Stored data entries
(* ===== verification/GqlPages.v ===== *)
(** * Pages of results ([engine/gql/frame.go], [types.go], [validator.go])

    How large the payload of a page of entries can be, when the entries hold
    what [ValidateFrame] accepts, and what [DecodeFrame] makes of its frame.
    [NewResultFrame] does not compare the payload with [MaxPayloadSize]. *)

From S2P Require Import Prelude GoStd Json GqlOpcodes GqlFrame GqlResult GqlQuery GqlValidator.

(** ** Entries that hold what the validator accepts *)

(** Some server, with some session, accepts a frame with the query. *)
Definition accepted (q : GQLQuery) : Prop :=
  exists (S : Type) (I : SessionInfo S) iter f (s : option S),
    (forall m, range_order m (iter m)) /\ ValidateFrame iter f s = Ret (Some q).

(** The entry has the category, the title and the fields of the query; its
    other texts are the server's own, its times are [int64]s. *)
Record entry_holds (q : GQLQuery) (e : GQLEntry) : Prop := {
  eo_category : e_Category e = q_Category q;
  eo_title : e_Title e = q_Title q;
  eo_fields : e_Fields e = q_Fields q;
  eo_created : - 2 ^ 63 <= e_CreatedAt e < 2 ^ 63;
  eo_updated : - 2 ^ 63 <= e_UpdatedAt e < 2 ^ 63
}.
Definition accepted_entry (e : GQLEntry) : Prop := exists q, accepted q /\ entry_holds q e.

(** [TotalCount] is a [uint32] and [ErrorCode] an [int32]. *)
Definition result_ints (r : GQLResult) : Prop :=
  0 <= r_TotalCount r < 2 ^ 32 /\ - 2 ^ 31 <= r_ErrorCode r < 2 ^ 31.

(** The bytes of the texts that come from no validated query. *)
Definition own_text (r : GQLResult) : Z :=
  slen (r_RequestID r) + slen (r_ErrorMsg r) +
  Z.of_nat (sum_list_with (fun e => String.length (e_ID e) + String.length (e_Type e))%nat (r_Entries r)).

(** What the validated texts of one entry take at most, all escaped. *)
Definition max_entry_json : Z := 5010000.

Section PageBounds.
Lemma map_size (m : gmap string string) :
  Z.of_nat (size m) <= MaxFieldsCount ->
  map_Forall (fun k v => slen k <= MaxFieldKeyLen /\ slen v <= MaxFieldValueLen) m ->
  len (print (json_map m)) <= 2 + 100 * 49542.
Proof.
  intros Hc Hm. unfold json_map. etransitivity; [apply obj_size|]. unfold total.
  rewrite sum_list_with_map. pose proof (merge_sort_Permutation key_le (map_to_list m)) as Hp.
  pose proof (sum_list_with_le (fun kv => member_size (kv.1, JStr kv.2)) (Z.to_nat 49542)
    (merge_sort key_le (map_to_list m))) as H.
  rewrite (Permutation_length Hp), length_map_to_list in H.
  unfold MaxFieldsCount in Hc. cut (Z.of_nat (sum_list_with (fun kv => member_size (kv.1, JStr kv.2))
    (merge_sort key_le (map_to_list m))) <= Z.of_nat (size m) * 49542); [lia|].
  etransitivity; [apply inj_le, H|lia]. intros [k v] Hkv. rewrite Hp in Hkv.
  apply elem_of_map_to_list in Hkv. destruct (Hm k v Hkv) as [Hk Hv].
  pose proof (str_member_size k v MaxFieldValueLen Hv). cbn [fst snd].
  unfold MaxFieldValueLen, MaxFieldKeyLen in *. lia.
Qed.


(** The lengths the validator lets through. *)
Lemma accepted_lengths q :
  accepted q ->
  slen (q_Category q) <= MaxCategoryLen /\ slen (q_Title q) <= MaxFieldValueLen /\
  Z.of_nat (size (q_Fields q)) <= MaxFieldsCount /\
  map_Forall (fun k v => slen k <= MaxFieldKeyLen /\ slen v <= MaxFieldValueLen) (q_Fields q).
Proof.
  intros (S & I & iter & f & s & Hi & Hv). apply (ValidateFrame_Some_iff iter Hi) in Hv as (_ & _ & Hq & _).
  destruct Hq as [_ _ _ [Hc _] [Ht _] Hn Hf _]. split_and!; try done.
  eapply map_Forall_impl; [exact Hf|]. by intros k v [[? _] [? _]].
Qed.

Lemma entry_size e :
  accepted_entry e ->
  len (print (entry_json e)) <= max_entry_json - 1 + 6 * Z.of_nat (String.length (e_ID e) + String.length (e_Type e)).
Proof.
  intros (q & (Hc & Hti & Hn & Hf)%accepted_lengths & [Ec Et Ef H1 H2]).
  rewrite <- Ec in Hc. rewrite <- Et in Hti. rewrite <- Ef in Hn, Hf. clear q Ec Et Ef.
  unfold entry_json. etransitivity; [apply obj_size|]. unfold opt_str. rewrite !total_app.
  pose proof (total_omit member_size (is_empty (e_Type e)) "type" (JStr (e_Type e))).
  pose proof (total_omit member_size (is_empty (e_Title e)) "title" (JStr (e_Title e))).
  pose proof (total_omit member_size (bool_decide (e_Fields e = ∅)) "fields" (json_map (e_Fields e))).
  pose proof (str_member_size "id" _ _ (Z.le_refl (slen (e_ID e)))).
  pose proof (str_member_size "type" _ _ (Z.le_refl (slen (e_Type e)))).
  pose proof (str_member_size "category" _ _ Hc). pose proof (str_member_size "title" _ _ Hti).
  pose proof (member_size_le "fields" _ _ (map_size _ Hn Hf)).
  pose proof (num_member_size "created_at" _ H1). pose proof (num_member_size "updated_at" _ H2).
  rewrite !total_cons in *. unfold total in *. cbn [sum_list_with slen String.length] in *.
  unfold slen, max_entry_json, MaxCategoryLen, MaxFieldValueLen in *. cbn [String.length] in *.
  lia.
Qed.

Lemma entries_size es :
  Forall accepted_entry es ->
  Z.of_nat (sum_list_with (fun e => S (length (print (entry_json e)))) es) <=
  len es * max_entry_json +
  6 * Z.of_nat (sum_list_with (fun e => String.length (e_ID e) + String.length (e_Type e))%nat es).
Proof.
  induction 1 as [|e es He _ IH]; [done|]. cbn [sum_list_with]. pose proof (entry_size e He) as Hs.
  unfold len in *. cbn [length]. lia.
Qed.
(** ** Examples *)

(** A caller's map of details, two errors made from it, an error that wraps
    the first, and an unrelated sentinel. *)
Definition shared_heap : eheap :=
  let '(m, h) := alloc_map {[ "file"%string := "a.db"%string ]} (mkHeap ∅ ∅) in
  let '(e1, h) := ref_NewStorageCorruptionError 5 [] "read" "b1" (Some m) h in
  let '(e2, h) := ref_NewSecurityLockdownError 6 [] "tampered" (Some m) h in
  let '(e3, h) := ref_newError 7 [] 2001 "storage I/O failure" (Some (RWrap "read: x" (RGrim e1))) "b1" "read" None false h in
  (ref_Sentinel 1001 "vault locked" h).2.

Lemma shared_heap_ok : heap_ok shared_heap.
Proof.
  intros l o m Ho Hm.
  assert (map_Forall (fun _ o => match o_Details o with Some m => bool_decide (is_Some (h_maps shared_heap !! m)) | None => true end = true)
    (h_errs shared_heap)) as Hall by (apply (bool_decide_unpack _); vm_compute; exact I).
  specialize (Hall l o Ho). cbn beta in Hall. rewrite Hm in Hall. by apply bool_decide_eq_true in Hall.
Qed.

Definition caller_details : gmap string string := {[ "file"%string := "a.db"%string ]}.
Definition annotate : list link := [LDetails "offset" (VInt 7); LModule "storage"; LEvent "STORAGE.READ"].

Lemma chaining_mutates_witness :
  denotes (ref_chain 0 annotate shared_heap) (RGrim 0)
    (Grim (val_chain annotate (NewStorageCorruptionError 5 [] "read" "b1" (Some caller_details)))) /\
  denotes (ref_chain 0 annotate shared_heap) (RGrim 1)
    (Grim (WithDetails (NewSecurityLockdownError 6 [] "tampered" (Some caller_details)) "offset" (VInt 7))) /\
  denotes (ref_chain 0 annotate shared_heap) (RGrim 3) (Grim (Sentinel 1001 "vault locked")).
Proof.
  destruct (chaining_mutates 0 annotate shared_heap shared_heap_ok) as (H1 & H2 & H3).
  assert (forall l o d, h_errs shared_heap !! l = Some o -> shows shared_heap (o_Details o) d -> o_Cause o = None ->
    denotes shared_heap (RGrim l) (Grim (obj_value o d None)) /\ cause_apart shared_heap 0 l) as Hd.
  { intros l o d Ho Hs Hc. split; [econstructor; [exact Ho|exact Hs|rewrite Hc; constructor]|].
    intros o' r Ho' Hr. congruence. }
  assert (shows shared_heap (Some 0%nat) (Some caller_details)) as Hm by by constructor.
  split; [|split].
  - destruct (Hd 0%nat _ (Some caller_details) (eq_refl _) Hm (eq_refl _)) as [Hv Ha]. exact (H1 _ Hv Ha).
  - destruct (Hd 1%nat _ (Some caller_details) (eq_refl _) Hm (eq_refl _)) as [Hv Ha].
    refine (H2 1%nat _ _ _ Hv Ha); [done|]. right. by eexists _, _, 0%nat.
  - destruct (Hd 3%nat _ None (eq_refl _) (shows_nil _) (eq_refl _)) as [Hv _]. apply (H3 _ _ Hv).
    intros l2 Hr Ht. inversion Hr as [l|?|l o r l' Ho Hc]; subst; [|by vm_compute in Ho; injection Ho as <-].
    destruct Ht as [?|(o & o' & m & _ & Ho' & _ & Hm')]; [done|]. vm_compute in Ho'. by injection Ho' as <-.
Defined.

TASK OBJECTIVE
Only the lines from the beginning of the entries through the line bearing "what [ValidateFrame] accepts, and" should be returned, each exactly as written.

ANSWER TO THIS EXERCISE
(* ===== verification/GqlPages.v ===== *)
(** * Pages of results ([engine/gql/frame.go], [types.go], [validator.go])

    How large the payload of a page of entries can be, when the entries hold
    what [ValidateFrame] accepts, and what [DecodeFrame] makes of its frame.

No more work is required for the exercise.